Likely to fall quickly initially and then level off. Mine fell a second time (no idea why), and is now 3 years old

This "Battery Report" from TeslaFi (if you want to try it get a referral code from someone, you are welcome to mine, as that will increase your Trial from 2-weeks to a month)

TeslaFi_RangeGraph.jpg
 
I haven't yet charged our 70D to 100% - will probabaly do that early tomorrow morning before leaving for our day trip to France.

At 90% the 'Typical' range (the more conservative of the two range estimates you can display in European cars) displayed on-screen is exactly 200 miles, so the arithmetic suggests 100% will be 222 miles.

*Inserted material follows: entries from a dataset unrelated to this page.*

(* ===== verification/SchedulerWakes.v ===== *)
(** No wake-up is lost: the invariant of the scheduler's driver. *)
From Stdlib Require Import ZArith Lia Sorted.
From stdpp Require Import base list sets strings.
From S2P Require Import Prelude JsBase Values Scheduler SchedulerRuns SchedulerDriver.

Section wakes.
Context {P C X : Type} (callback : C -> Z -> option X -> oc_result -> P) (backstopMs : Z -> Z).
Notation job := (job P C X).
Notation jobs := (jobs P C X).
Notation sworld := (@sworld P C X).
Notation dstep := (@dstep P C X callback backstopMs).
Notation srun_step := (@srun_step P C X callback).

(** * What a peek sees *)

#[local] Instance nextTs_laws : CmpLaws (fun a b : Z * job => jb_nextTs a.2 ?= jb_nextTs b.2).
Proof. apply (cmp_on_laws (fun a : Z * job => jb_nextTs a.2) Z.compare), _. Qed.

Lemma filter_sorted_head {A} (R : A -> A -> Prop) (Q : A -> Prop) `{!forall x, Decision (Q x)} (l : list A) x : StronglySorted R l -> x ∈ l -> Q x ->
  exists y l', base.filter Q l = y :: l' /\ (y = x \/ R y x).
Proof.
  induction 1 as [|y l Hl IH Hy]; [by intros ?%not_elem_of_nil|]. intros Hin HQ. rewrite filter_cons. destruct (decide (Q y)) as [Hq|Hq].
  - exists y, (base.filter Q l). split; [done|]. apply elem_of_cons in Hin as [->|Hin]; [by left|]. right. rewrite Forall_forall in Hy. by apply Hy.
  - apply IH; [|done]. apply elem_of_cons in Hin as [->|Hin]; done.
Qed.

Lemma peek_spec claimed now (t : jobs) due e : jobs_ok claimed t -> peekDue now t = (due, e) ->
  (forall id, id ∈ due -> exists j, get_job t id = Some j /\ jb_state j = Pending) /\
  (forall id j, get_job t id = Some j -> jb_state j = Pending -> due <> [] \/ exists e', e = Some e' /\ e' <= jb_nextTs j).
Proof.
  intros HJ. unfold peekDue. intros [= <- <-]. split.
  - intros id Hin. apply elem_of_take in Hin as (i & Hin & _). apply list_elem_of_lookup_2 in Hin.
    apply list_elem_of_fmap in Hin as ([i' j] & -> & [_ Hin]%list_elem_of_filter). unfold by_next_ts in Hin.
    rewrite js_sort_perm in Hin. apply list_elem_of_filter in Hin as [Hs Hin]. exists j. split; [|done].
    apply jm_in_get; [apply HJ|done].
  - intros id j Hj Hs. apply jm_get_Some_in in Hj.
    assert (Hin : (id, j) ∈ by_next_ts Pending t) by (unfold by_next_ts; rewrite js_sort_perm; by apply list_elem_of_filter).
    destruct (decide (jb_nextTs j <= now)) as [Hle|Hgt].
    + left. assert (Hf : id ∈ (base.filter (fun r => jb_nextTs r.2 <= now) (by_next_ts Pending t)).*1).
      { apply list_elem_of_fmap. exists (id, j). split; [done|]. by apply list_elem_of_filter. }
      destruct (base.filter (fun r : Z * job => jb_nextTs r.2 <= now) (by_next_ts Pending t)) as [|r l]; [by apply not_elem_of_nil in Hf|done].
    + right. destruct (filter_sorted_head _ (fun r : Z * job => now < jb_nextTs r.2) _ (id, j) (js_sort_sorted _ _ nextTs_laws) Hin ltac:(cbn; lia)) as (y & l' & Heq & Hy).
      fold (by_next_ts Pending t) in Heq. rewrite Heq. exists (jb_nextTs y.2). split; [done|].
      destruct Hy as [->|Hy]; [done|]. cbn in Hy. destruct (Z.compare_spec (jb_nextTs y.2) (jb_nextTs j)); [lia|lia|done].
Qed.

(** * The invariant *)

Definition is_idle (p : pc) : bool := match p with PIdle => true | _ => false end.
Definition awake (w : sworld) : Prop := dv_ctx (sw_drv w) = true /\ dv_stopped (sw_drv w) = false.
Definition pending (w : sworld) (id : Z) (j : job) : Prop := get_job (sr_jobs (sw_run w)) id = Some j /\ jb_state j = Pending.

This is the earlier 'real'' 70kWh battery, not a software-limited 75kWh pack.

I'm still a bit fixated on trying to work out how much battery degradation the battery has undergone (3 years 2 months and 30.5K miles). I haven't yet found any European 70D owners posting their Typical miles at 90 or 100% but I understand that a new 75D reports 241 Typical miles at 100%? So the arithmetic suggests a new 70D would report about 225 miles rounded up at 100%. If that's correct then our car might have only lost 3 miles of Typical range at 100%, or about 1.4%? If my arithmetic is correct - then that's quite reassuring.

Abetterrouteplanner reckons, if we leave home with 100%, we should have 37% charge remaining when we arrive at the Calais Supercharger (not the Eurotunnel one). That's calculated with 5% battery deg. That's the target to beat :D We're leaving at 4AM so it will be cool so that might cost a bit of efficiency to start off with. The energy consumption target is under 288wH.mile.
 
Abetterrouteplanner reckons, if we leave home with 100%, we should have 37% charge remaining when we arrive at the Calais Supercharger (not the Eurotunnel one).

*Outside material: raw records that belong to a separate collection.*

Lemma state_ok_set_step claimed ran sent t0 db t sid r r' : state_ok claimed ran sent t0 (db, t) -> get_step db sid = Some r -> row_moves r r' ->
  resolved_ok sent t r' -> compensated_ok t r' -> state_ok claimed ran sent t0 (set_step db sid r', t).
Proof.
  intros [[H1 H2 H3 H4 H5 H6] HJ HW] Hr Hm Hok Hcok. cbn [fst snd] in *. pose proof (rm_place _ _ Hm) as Hp. split; cbn [fst snd].
  - split; [done|by eapply set_step_ok|done|done|done|]. intros i ri. rewrite get_set_step. case_decide; [|by apply H6]. intros [= <-].
    split_and!; [|done|done]. rewrite (proj1 Hp). by eapply H6.
  - intros i j Hj. specialize (HJ i j Hj). unfold known_job in *. destruct (jb_onComplete j) as [[]|]; [..|done]; [| |done].
    + destruct HJ as (si & ri & g & Hs & Hx & Hsch). destruct (decide (si = sid)) as [->|Hne]; [|exists si, ri, g; by rewrite get_set_step, decide_False].
      assert (ri = r) as -> by congruence. exists sid, r', g. rewrite get_set_step, decide_True by done. destruct Hp as [-> ->]. rewrite (rm_job _ _ Hm). done.
    + destruct HJ as (si & ri & g & Hs & Hx & Hsucc & Hpay). destruct (decide (si = sid)) as [->|Hne]; [|exists si, ri, g; by rewrite get_set_step, decide_False].
      assert (ri = r) as -> by congruence. destruct (row_moves_undoable _ _ Hm Hsucc) as [Hst Hund]. exists sid, r', g. rewrite get_set_step, decide_True by done.
      destruct Hp as [-> ->]. by rewrite Hund.
  - intros id wf Hwf h Hh Hst. specialize (HW id wf Hwf h Hh Hst). pose proof (set_step_journal db sid r r' id H2 Hr Hp (rm_resolves _ _ Hm)) as Hj.
    destruct (wf_state_of wf); try done; [by eapply follows_resolves|]. destruct HW as (v & Hv & Hd). exists v. split; [done|].
    eapply direct_mono; [|exact Hd]. intros i c p Hpw. by apply recorded_resolves.
Qed.

Lemma state_ok_set_wf claimed ran sent t0 db t id wf wf' : state_ok claimed ran sent t0 (db, t) -> get_wf db id = Some wf -> wf_ok db id wf' ->
  state_ok claimed ran sent t0 (set_wf db id wf', t).
Proof.
  intros [[H1 H2 H3 H4 H5 H6] HJ HW] Hwf Hok. cbn [fst snd] in *. split; cbn [fst snd]; [|done|].
  - split; [done|by apply set_wf_ok|done|done|done|]. intros i ri Hi. destruct (H6 i ri Hi) as (Hw & Hrest). split; [|done].
    rewrite get_set_wf. by case_decide.
  - intros i wfi. rewrite get_set_wf. case_decide; [|apply HW]. intros [= <-]. by subst.
Qed.

Lemma state_ok_insert_wf claimed ran sent t0 db t wf : state_ok claimed ran sent t0 (db, t) -> wf_state_of wf = WRunning ->
  state_ok claimed ran sent t0 ((insert_wf db wf).1, t).
Proof.
  intros [[H1 H2 H3 H4 H5 H6] HJ HW] Hrun. cbn [fst snd] in *. split; cbn [fst snd]; [|done|].
  - split; [done|by apply insert_wf_ok|done|done|done|]. intros i ri Hi. destruct (H6 i ri Hi) as (Hw & Hrest). split; [|done].
    rewrite get_insert_wf by done. by case_decide.
  - intros i wfi. rewrite get_insert_wf by done. case_decide as E; [|apply HW]. intros [= <-]. subst i. intros h _ _. rewrite Hrun.
    apply follows_nothing. change (journal_of (insert_wf db wf).1 (wd_nextWf db)) with (journal_of db (wd_nextWf db)).
    rewrite journal_of_mine by done. destruct (mine db (wd_nextWf db)) as [|[sid r] l] eqn:Em; [done|].
    assert (Hin : (sid, r) ∈ mine db (wd_nextWf db)) by (rewrite Em; left). apply mine_in in Hin as [Hs Hw]; [|done].
    destruct (H6 _ _ Hs) as [[w Hg] _]. rewrite Hw, get_wf_next in Hg by done. done.
Qed.

Lemma state_ok_evolves claimed claimed' ran sent t0 db t t' l :
  evolves wf_callback t t' l -> table_ok wf_callback claimed' t' -> (forall j v, (j, OcSuccess v) ∈ l -> ran_as ran t j v) ->
  state_ok claimed ran sent t0 (db, t) -> state_ok claimed' ran sent t0 (db, t').
Proof. intros He HT Hl [H1 H2 H3]. split; [by eapply rows_inv_evolves|by eapply jobs_known_evolves|done]. Qed.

If you are going through the tunnel? any reason not to charge on Folkestone side ("while you wait")? Maybe you are planning to park at Supercharger in Calais and wheel the beer-trolley to the car? :p

On the return (possibly outbound, too, but I don't remember seeing any when we went across a few weeks ago) there are Chargers in the Flexiplus Lounge carpark ... if you are travelling Posh ... as well as in the normal car park.

Or maybe you already told me :oops: you were going by ferry?

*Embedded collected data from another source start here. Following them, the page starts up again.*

(** ** Transactions *)

Lemma lively_dispatch claimed ran sent t1 done t0 now wfId n db t : rows_inv functionKind claimed ran sent t1 db t -> jobs_known db t -> is_Some (get_wf db wfId) ->
  ns_stepNumber n = length (mine db wfId) -> lively done t0 (db, t) ->
  let s := dispatch_step functionKind now wfId 0 n (db, t) in
  lively done t0 s /\ has_pending s.1 wfId /\ forall sid row, get_step db sid = Some row -> get_step s.1 sid = Some row.
Proof.
  intros HR HJ Hw Hn H. pose proof (ri_db _ _ _ _ _ _ _ HR) as Hdb. pose proof (proj1 (ri_table _ _ _ _ _ _ _ HR)) as HJo. rewrite dispatch_step_eq by done.
  assert (Hrow : forall r, st_workflowId r = wfId -> st_stepNumber r = ns_stepNumber n -> st_state r = StPending ->
    lively done t0 ((insert_step db r).1, t) /\ has_pending (insert_step db r).1 wfId /\ forall sid row, get_step db sid = Some row -> get_step (insert_step db r).1 sid = Some row).
  { intros r E1 E2 E3. split_and!.
    - eapply lively_insert_step; [done|done|done|]. by rewrite E2, E1.
    - exists (wd_nextStep db), r. rewrite get_insert_step by done. by rewrite decide_True.
    - intros sid row. by apply insert_step_keeps. }
  case_decide; cbn [fst snd].
  - destruct (Hrow (row_of wfId n)) as (H' & Hp & Hk); [done..|]. split_and!; [|exact Hp|exact Hk]. destruct H'. by split.
  - destruct (Hrow (with_job (row_of wfId n) (jt_next t))) as (H' & Hp & Hk); [done..|]. split_and!; [|exact Hp|exact Hk].
    eapply lively_insert; [done|done| |]; [cbn; by destruct (ns_kind n)|]. by intros id m g _ [= _ _ <-].
Qed.

Lemma lively_dispatch_all claimed ran sent t1 done t0 now wfId news db t : rows_inv functionKind claimed ran sent t1 db t -> jobs_known db t -> is_Some (get_wf db wfId) ->
  numbered (length (journal_of db wfId)) news -> lively done t0 (db, t) -> (news = [] -> has_pending db wfId) ->
  let s := foldl (fun s n => dispatch_step functionKind now wfId 0 n s) (db, t) news in
  lively done t0 s /\ has_pending s.1 wfId.
Proof.
  intros HR HJ Hw Hnum H Hp. assert (Hex : news = [] -> has_pending db wfId) by done. clear Hp. revert db t HR HJ Hw Hnum H Hex.
  induction news as [|n news IH]; intros db t HR HJ Hw Hnum H Hex; cbn [foldl]; [split; [done|by apply Hex]|].
  pose proof (ri_db _ _ _ _ _ _ _ HR) as Hdb. assert (Hn : ns_stepNumber n = length (mine db wfId)).
  { rewrite (Hnum 0%nat n eq_refl), journal_of_mine, length_fmap by done. lia. }
  destruct (dispatch_ok functionKind claimed ran sent t1 now wfId 0 n db t HR HJ Hw Hn) as (HR' & HJ' & Hw' & Hj').
  destruct (lively_dispatch claimed ran sent t1 done t0 now wfId n db t HR HJ Hw Hn H) as (H' & Hp & Hk).
  destruct (dispatch_step functionKind now wfId 0 n (db, t)) as [db' t']. cbn [fst snd] in *. apply IH; [done|done|by rewrite Hw'| |done|done].
  rewrite Hj', insert_step_journal, decide_True, length_app; [|by unfold new_row; destruct (ns_kind n)|done|by unfold new_row; destruct (ns_kind n)].
  intros i x Hi. rewrite (Hnum (S i) x Hi). cbn. lia.
Qed.

Lemma not_running_set db id wf : wf_state_of wf <> WRunning -> running (set_wf db id wf) id -> has_pending (set_wf db id wf) id.
Proof. intros Hs (w & Hw & Hr). rewrite get_set_wf, decide_True in Hw by done. congruence. Qed.

Lemma lively_fail claimed done t0 db t now wfId wf e tg : lively done t0 (db, t) -> jobs_ok claimed t ->
  let s := failOrCompensate functionKind now wfId wf e tg (db, t) in lively done t0 s /\ (running s.1 wfId -> has_pending s.1 wfId).
Proof.
  intros H HJ. unfold failOrCompensate. destruct (negb _); cbn [fst].
  - split; [|by apply not_running_set; destruct tg]. eapply lively_fire; [|done]. apply lively_set_wf; [done|by destruct tg].
  - split; [|by apply not_running_set]. eapply lively_enqueue; [by apply lively_set_wf|done|done|done].
Qed.

Lemma advance_lively claimed ran sent t1 done t0 now wfId s s' : state_ok claimed ran sent t1 s -> lively done t0 s ->
  advance workflows maxParallelism functionKind now wfId s = Ok s' -> lively done t0 s' /\ (running s'.1 wfId -> has_pending s'.1 wfId).
Proof.
  destruct s as [db t]. intros [HR HJ HW] H. cbn [fst snd] in *. pose proof (proj1 (ri_table _ _ _ _ _ _ _ HR)) as HJo. unfold advance.
  destruct (get_wf db wfId) as [wf|] eqn:Hw; [|intros [= <-]; split; [done|]; intros (w & Hw' & _); cbn in Hw'; congruence].
  destruct (bool_decide (wf_state_of wf = WRunning)) eqn:Hs; cbn [negb]; [apply bool_decide_eq_true in Hs|apply bool_decide_eq_false in Hs; intros [= <-]; split; [done|]; intros (w & Hw' & Hr); cbn in Hw'; congruence].
  destruct (workflows (wf_fnPath wf)) as [h|]; [|done]. set (journal := journal_of db wfId). assert (Hnum0 : numbered (length journal) []) by done.
  unfold runReplay. destruct (replay now journal (h (wf_args wf)) 0 []) as [[v|]|e|all] eqn:Er.
  - intros [= <-]. split; [|by apply not_running_set]. eapply lively_fire; [|done]. by apply lively_set_wf.
  - done.
  - intros [= <-]. exact (lively_fail claimed done t0 db t now wfId wf e TFailed H HJo).
  - destruct (bool_decide (length all = 0%nat) && negb (existsb (fun r => is_pending (st_state r)) journal)) eqn:Estall; intros [= <-];
      [exact (lively_fail claimed done t0 db t now wfId wf stall_error TFailed H HJo)|].
    rewrite (lv_gen _ _ _ H wfId wf Hw Hs). assert (Himp : forall P Q : Prop, P /\ Q -> P /\ (running (foldl (fun s n => dispatch_step functionKind now wfId 0 n s) (db, t) (take maxParallelism all)).1 wfId -> Q)) by tauto.
    apply Himp. eapply lively_dispatch_all; [done|done|done| |done|].
    + by apply numbered_take, (replay_numbered now journal (h (wf_args wf)) 0 [] all).
    + intros Hnil. assert (all = []) as -> by (destruct all, maxParallelism; done || lia). cbn in Estall. apply negb_false_iff in Estall.
      apply existsb_exists in Estall as (r & Hin & Hp). apply list_elem_of_In, list_elem_of_lookup in Hin as [i Hi].
      apply journal_lookup in Hi as (sid & Hg & Hwi & _); [|apply HR]. exists sid, r. split_and!; [done|done|by destruct (st_state r)].
Qed.

(** The callback of a step settles it. *)
Lemma find_step_none db wf n sid r : wdb_ok db -> find_step db wf n = None -> get_step db sid = Some r -> st_workflowId r = wf -> st_stepNumber r <> n.
Proof.
  intros Hdb Hf Hg Hw Hn. unfold find_step in Hf. rewrite steps_of_mine in Hf by done. destruct (base.filter _ _) eqn:E; [|done].
  assert (Hin : (sid, r) ∈ base.filter (fun x : Z * step_row => st_stepNumber x.2 = n) (mine db wf)) by (apply list_elem_of_filter; split; [done|by apply mine_in]).
  rewrite E in Hin. by apply not_elem_of_nil in Hin.
Qed.

Lemma step_done_lively claimed ran sent t1 done t0 now j x r s : state_ok claimed ran sent t1 s -> lively done t0 s -> call_ok s.2 (PStepDone j x r) ->
  lively done t0 (stepDone now x r s) /\ forall id n g, x = Some (StepContext id n g) -> settled (stepDone now x r s).1 id n.
Proof.
  destruct s as [db t]. intros [HR HJ HW] H Hc. cbn [fst snd] in *. pose proof (ri_db _ _ _ _ _ _ _ HR) as Hdb. pose proof (proj1 (ri_table _ _ _ _ _ _ _ HR)) as HJo.
  unfold stepDone. destruct x as [[wfId n g|]|]; try (split; [done|by intros ? ? ? [=]]). destruct (get_wf db wfId) as [wf|] eqn:Hw; cycle 1.
  { split; [done|]. intros id m g' [= <- <- <-] (w & Hw' & _). cbn in Hw'. congruence. }
  destruct (wf_generation wf =? g) eqn:Eg; cbn [negb]; cycle 1.
  { split; [done|]. intros id m g' [= <- <- <-] (w & Hw' & Hs). cbn in Hw'. assert (w = wf) as -> by congruence. apply Z.eqb_neq in Eg. destruct Hc as (js & Hjs & Ho & Hx & _).
    rewrite (lv_gen _ _ _ H wfId wf Hw Hs), (lv_ctx _ _ _ H j js wfId n g Hjs Ho Hx) in Eg. done. }
  destruct (find_step db wfId n) as [[sid row]|] eqn:Ef; cycle 1.
  { split; [done|]. intros id m g' [= <- <- <-] _ sid row Hs Hwi Hn. by destruct (find_step_none db wfId n sid row Hdb Ef Hs Hwi). }
  destruct (find_step_get _ _ _ _ _ Hdb Ef) as (Hg & Hwi & Hn). assert (Hnp : st_state (with_step_state row (outcome_of r)) <> StPending) by (by destruct r). split.
  - apply (lively_set_step done t0 db (enqueue_plain now (PAdvance wfId) t) sid row); [by eapply lively_enqueue|done|done|]. right. split; [done|]. rewrite Hwi. by eapply enqueued_poll.
  - intros id m g' [= <- <- <-] _ sid' row'. cbn [fst]. rewrite get_set_step. case_decide as E; [by intros [= <-]|]. intros Hg' Hw' Hn'.
    destruct (mine_unique db sid' row' sid row Hdb Hg' Hg) as [? _]; [congruence|congruence|done].
Qed.

Lemma compensate_lively claimed ran sent t1 done t0 now wfId s : state_ok claimed ran sent t1 s -> lively done t0 s -> lively done t0 (compensate functionKind now wfId s).
Proof.
  destruct s as [db t]. intros [HR HJ HW] H. cbn [fst snd] in *. pose proof (ri_db _ _ _ _ _ _ _ HR) as Hdb. pose proof (proj1 (ri_table _ _ _ _ _ _ _ HR)) as HJo.
  unfold compensate. destruct (get_wf db wfId) as [wf|]; [|done]. destruct (negb _); [done|]. destruct (next_compensation db wfId) as [[sid row]|] eqn:En.
  - apply next_compensation_in in En as (Hg & _ & _); [|done]. unfold enqueueInternal. cbn [eo_idempotencyKey]. set (j := new_job _ _ _ _).
    destruct (insert_job t j) as [t' jid] eqn:Ei. assert (t' = (insert_job t j).1) as -> by by rewrite Ei.
    eapply lively_set_step; [|exact Hg|done|by left]. by eapply lively_insert.
  - eapply lively_fire; [|done]. apply lively_set_wf; [done|]. by destruct (wf_compensationTarget wf) as [[]|].
Qed.

Lemma compensate_done_lively claimed ran sent t1 done t0 now x r s : state_ok claimed ran sent t1 s -> lively done t0 s -> lively done t0 (compensateDone functionKind now x r s).
Proof.
  destruct s as [db t]. intros [HR HJ HW] H. cbn [fst snd] in *. pose proof (ri_db _ _ _ _ _ _ _ HR) as Hdb. pose proof (proj1 (ri_table _ _ _ _ _ _ _ HR)) as HJo.
  unfold compensateDone. destruct x as [[wfId n g|]|]; try done. destruct (get_wf db wfId) as [wf|]; [|done]. destruct (negb _); [done|].
  destruct (find_step db wfId n) as [[sid row]|] eqn:Ef; [|done]. destruct (find_step_get _ _ _ _ _ Hdb Ef) as (Hg & _ & _).
  assert (Hhalt : forall e res, lively done t0 (set_wf db wfId (set_state wf WFailed (wf_generation wf) (wf_result wf) (Some e) (wf_compensationTarget wf)),
    fireWorkflowOnComplete functionKind now wfId wf res t)) by (intros e res; eapply lively_fire; [by apply lively_set_wf|done]).
  destruct r; [|apply Hhalt..]. eapply lively_enqueue; [|done|done|done]. eapply lively_set_step; [done|exact Hg|done|by left].
Qed.

Lemma start_lively claimed ran sent t1 done t0 now path args s : state_ok claimed ran sent t1 s -> lively done t0 s -> lively done t0 (wf_start now path args s).1.
Proof.
  destruct s as [db t]. intros [HR HJ HW] H. cbn [fst snd] in *. pose proof (proj1 (ri_table _ _ _ _ _ _ _ HR)) as HJo. unfold wf_start. set (wf := WfRow _ _ _ _ _ _ _ _ _).
  apply (lively_insert_wf done t0 db (enqueue_now now (PAdvance (wd_nextWf db)) JMutation t) wf); [apply HR|by eapply lively_enqueue|done|by eapply enqueued_poll|].
  intros sid r Hg. by apply (ri_rows _ _ _ _ _ _ _ HR sid r).
Qed.

Lemma cancel_steps_lively claimed ran sent t1 done t0 now db rs t t' : state_ok claimed ran sent t1 (db, t) -> lively done t0 (db, t) -> cancel_steps now rs t = Some t' ->
  lively done t0 (db, t').
Proof.
  revert t. induction rs as [|r rs IH]; intros t Hok H; cbn [cancel_steps]; [by intros [= <-]|].
  intros (ta & H1 & H2)%bind_Some. assert (Hc : forall u j u', state_ok claimed ran sent t1 (db, u) /\ lively done t0 (db, u) -> cancel wf_callback now j u = Some u' ->
    state_ok claimed ran sent t1 (db, u') /\ lively done t0 (db, u')).
  { intros u j u' [Ha Hb] Hcu. split; [by eapply state_ok_cancel|]. eapply lively_cancel; [done| |done]. apply (ri_table _ _ _ _ _ _ _ (st_rows _ _ _ _ _ _ _ Ha)). }
  unfold cancel_step in H1. apply bind_Some in H1 as (tb & Ha & Hb). assert (Htb : state_ok claimed ran sent t1 (db, tb) /\ lively done t0 (db, tb)).
  { destruct (st_scheduledJobId r); [|by injection Ha as <-]. destruct (is_pending _); [by eapply Hc|by injection Ha as <-]. }
  assert (Hta : state_ok claimed ran sent t1 (db, ta) /\ lively done t0 (db, ta)).
  { destruct (st_compensationJobId r); [|by injection Hb as <-]. destruct (st_compensated r); [by injection Hb as <-|by eapply Hc]. }
  destruct Hta. by apply (IH ta).
Qed.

The energy consumption target is under 288wH.mile

Sounds very optimistic ...

I can get a bit below 300 by not going above 70 MPH, having lots of roadworks / traffic, and drafting trucks (at 56MPH) for a proportion of the journey.

ABRP says 340 wH/mile for my car, and 324 wH/mile for yours ...

You ought to be able to put Dover / Folkestone into your SatNav (sat on your driveway) and see what the Trip Graph shows as arrival energy (obviously extrapolating from whatever SOC you currently have to starting with 100%)

If you have range enough, and Supercharger is available at destination/next stop, then you are better off driving faster / using more Juice, and charging for longer - overall journey time will be shorter.

If you are range-challenged then slow down.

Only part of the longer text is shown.